I claim that it is $\frac{1}{2\sqrt{2}}$. To see that this bound is sharp, take the line $y=-x+\frac{1}{2}$. Now to show that the inequality always holds, pick an arbitrary line, $y=ax+b$, and wlog assume that it does not pass through any lattice point, and that it has a positive slope, suppose that $am+b<1$ and $a(m+1)+b\ge 1$, where $m\in \mathbb{Z}$. Let $A=(m,1)$ , $ B=(m+1,1)$ , $ D=(m,0)$ and $S=\left(\frac{1-b}{a},1\right)$, clearly $\min\{\angle{(AD,l)},\angle{(AB,l)}\} \le 45^{\circ}$, wlog assume $\angle{(AB,l)} \le 45^{\circ}$, then $d(A,l)+d(B,l)=AS\sin{\angle{(AB,l)}}+BS\sin{\angle{(AB,l)}} \le \frac{1}{\sqrt{2}}$, and hence the conclusion.

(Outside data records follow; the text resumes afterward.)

Lemma diamond_dep n m : dep diamond n m -> m < n.
Proof.
  intros Hd. pose proof (dep_valid _ _ _ Hd) as Hn.
  destruct n as [|[|[|[|n]]]]; [| | | |simpl in Hn; lia].
  - assert (getDependencies 1 0 diamond = Ok ∅ diamond) as H0
      by (vm_compute; reflexivity).
    apply (dep_elem _ _ _ _ _ m H0) in Hd. set_solver.
  - assert (getDependencies 1 1 diamond = Ok {[0]} diamond) as H0
      by (vm_compute; reflexivity).
    apply (dep_elem _ _ _ _ _ m H0) in Hd.
    apply elem_of_singleton in Hd. lia.
  - assert (getDependencies 1 2 diamond = Ok {[0]} diamond) as H0
      by (vm_compute; reflexivity).
    apply (dep_elem _ _ _ _ _ m H0) in Hd.
    apply elem_of_singleton in Hd. lia.
  - assert (getDependencies 1 3 diamond = Ok {[1; 2]} diamond) as H0
      by (vm_compute; reflexivity).
    apply (dep_elem _ _ _ _ _ m H0) in Hd.
    apply elem_of_union in Hd as [Hd|Hd]; apply elem_of_singleton in Hd; lia.
Qed.

Lemma diamond_acyclic : acyclic diamond.
Proof. apply (ranked_acyclic (fun n => n)). apply diamond_dep. Qed.

Lemma tick_and_cycle_check_terminate_witness :
  well_linked (fun _ => 0) 1 diamond /\ acyclic diamond /\
  tick 6 3 diamond <> OutOfFuel /\
  Simulation_tick 6 diamond <> OutOfFuel /\
  doesEdgePreserveAcyclicity 6 3 0 diamond <> OutOfFuel.
Proof.
  pose proof (tick_and_cycle_check_terminate diamond (fun _ => 0) 1
                diamond_well_linked diamond_acyclic) as (Ht & Hs & Hd).
  split; [exact diamond_well_linked|]. split; [exact diamond_acyclic|].
  split; [|split].
  - apply Ht. vm_compute. lia.
  - apply Hs. simpl. lia.
  - apply Hd. simpl. lia.
Defined.

Section ConnectResults.
Context {F D : Type} `{!Float F} `{!NodeConstants} `{!Kernels F D}.

Lemma getInputConnection_base fuel toNode input (s : Simulation F D) tnd :
  nodes s !! toNode = Some tnd -> node_class tnd = NodeBase ->
  getInputConnection (S fuel) toNode input s =
  if (input >=? Z.of_nat (length (input_connections tnd)))%Z || (input <? 0)%Z
  then Throw Lav_ERROR_RANGE s
  else Ok (NodeInput toNode (Z.to_nat input)) s.
Proof.
  intros Hn Hc. cbn [getInputConnection]. unfold bind, getNode.
  rewrite Hn, Hc. by destruct (_ || _).
Qed.


End ConnectResults.



(** C3.  For a playing node of class [Node] whose tick has reached the
    call of [process()], leaving the store [s_p], and whose mul and add
    properties are then k-rate with values [m] and [a]: the tick completes,
    and every sample [y] that [process()] left at an offset below the block
    size in an output buffer is [y * m + a] afterwards (the product first,
    then the sum; the product is written in the operand order of the code,
    [outputs[j][i] *= mul]).  The samples need only satisfy what the two
    skipped cases rely on: a factor that compares equal to 1 is a right unit
    of the product and a summand that compares equal to 0 is a right unit of
    the sum. *)
Theorem tick_output_is_mul_y_plus_add {F D : Type}
    `{!Float F} `{!NodeConstants} `{!Kernels F D}
    (rec : nat -> M F D unit) fuel n (s s_p : Simulation F D) nd nd_p st
    mulProp addProp mulP addP (m a : F) :
  (fneqb m fone = false -> forall x, fmul x m = x) ->
  (fneqb a fzero = false -> forall x, fadd x a = x) ->
  nodes s !! n = Some nd -> node_class nd = NodeBase ->
  last_processed nd <> tick_count s ->
  getState fuel n (zeroed n nd s) = Ok st (zeroed n nd s) ->
  st <> Lav_NODESTATE_PAUSED ->
  Node_tick_process rec fuel n (zeroed n nd s) = Ok tt s_p ->
  nodes s_p !! n = Some nd_p -> node_class nd_p = NodeBase ->
  getProperty fuel n Lav_NODE_MUL s_p = Ok mulProp s_p ->
  readProperty mulProp s_p = Ok mulP s_p ->
  needsARate mulP = false -> getFloatValue mulP = m ->
  getProperty fuel n Lav_NODE_ADD s_p = Ok addProp s_p ->
  readProperty addProp s_p = Ok addP s_p ->
  needsARate addP = false -> getFloatValue addP = a ->
  exists s' nd',
    Node_tick rec fuel n s = Ok tt s' /\
    nodes s' !! n = Some nd' /\
    length (output_buffers nd') = length (output_buffers nd_p) /\
    forall j buf i y,
      output_buffers nd_p !! j = Some buf -> buf !! i = Some y ->
      i < block_size nd_p ->
      exists buf', output_buffers nd' !! j = Some buf' /\
                   buf' !! i = Some (fadd (fmul y m) a).
Proof.
  intros Hone Hzero Hn Hc Hlp Hst Hplay Hproc Hnp Hcp Hmul HmulP Hkm Hm
    Hadd HaddP Hka Ha.
  destruct (Node_tick_gain rec fuel n s nd s_p nd_p st mulProp addProp mulP addP
              Hn Hc Hlp Hst Hplay Hproc Hnp Hcp Hmul Hadd HmulP Hkm HaddP Hka)
    as (s' & nd' & Ht & Hn' & Hout).
  exists s', nd'. split; [done|]. split; [done|]. rewrite Hout, Hm, Ha.
  split; [by rewrite length_fmap|].
  intros j buf i y Hj Hi Hbs. eexists. split.
  - by rewrite list_lookup_fmap, Hj.
  - by apply gain_sample.
Qed.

We claim that the answer is $\frac{1}{2\sqrt{2}}$. Firstly, $d\geq \frac{1}{2\sqrt{2}}$ by considering $x+y=\frac12$, which has distance formula $\frac{|x_0+y_0-\frac12|}{\sqrt{2}} \geq \frac{1}{2\sqrt{2}}$. Generally, consider the line $Ax+By-C=0$. then, the distance is \[\frac{|Ax_0+By_0 - C|}{\sqrt{A^2+B^2}}\]Note that if $\frac{A}{B}\notin \mathbb{Q}$ along with $A,B\neq 0$, then the numerator can clearly take any value, so the distance will be 0. Otherwise, $\frac{A}{B}\in \mathbb{Q}$, and we may scale by some constant $\lambda\in \mathbb{R}$ such that $A,B$ are integers. Thus, WLOG $A,B$ are integers with $\gcd(A,B)=d$. Then, $\{Ax_0+By_0 \mid x_0,y_0\in \mathbb{Z}\}= d\mathbb{Z}$. Thus, by pigeonhole \begin{align} \min \frac{|Ax_0+By_0 - C|}{\sqrt{A^2+B^2}}\leq \frac12 \cdot(\frac{|d\cdot \lfloor \frac{C}{d}\rfloor - C|}{\sqrt{A^2+B^2}}+\frac{|d\cdot \lceil \frac{C}{d} \rceil- C|}{\sqrt{A^2+B^2}})\\ =\frac{d}{2\sqrt{A^2+B^2}} \leq \frac{d}{2\sqrt{d^2+d^2}} = \frac{1}{2\sqrt{2}} \end{align} so we are done. $\blacksquare$.